Using the records below, find every line that includes "with" and copy it.

....................

(** The patterns of the validator are sequences of literal characters and
    of repeated character classes ([[...]+], [[...]{2,}]), closed by [$]. *)
Inductive item :=
| Lit (c : ascii)
| Rep (cls : ascii -> bool) (least : nat).

Record pattern := Pattern { items : list item; dollar : bool }.

(** Where [$] holds: at the end of the string, and just before a newline
    that ends the string. *)
Definition at_dollar (s : str) : bool :=
  match s with
  | [] => true
  | [c] => Ascii.eqb c newline
  | _ => false
  end.

Definition at_end (s : str) : bool :=
  match s with [] => true | _ => false end.

(** A backtracking matcher: [rep] tries every admissible length of a run,
    [k] is what the rest of the pattern accepts. *)
Fixpoint rep (cls : ascii -> bool) (least : nat) (k : str -> bool) (s : str)
  : bool :=
  match least with O => k s | S _ => false end
  || match s with
     | c :: s' => cls c && rep cls (Nat.pred least) k s'
     | [] => false
     end.

Fixpoint run (its : list item) (k : str -> bool) (s : str) : bool :=
  match its with
  | [] => k s
  | Lit c :: its' =>
      match s with
      | a :: s' => Ascii.eqb a c && run its' k s'
      | [] => false
      end
  | Rep cls least :: its' => rep cls least (run its' k) s
  end.

(** [re.match(p, s)] as a truth value: some prefix of [s] matches. *)
Definition re_match (p : pattern) (s : str) : bool :=
  run (items p) (if dollar p then at_dollar else fun _ => true) s.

....................

**YOUR RESPONSE:**
  match s with
  match s with [] => true | _ => false end.
  match least with O => k s | S _ => false end
  || match s with
  match its with
      match s with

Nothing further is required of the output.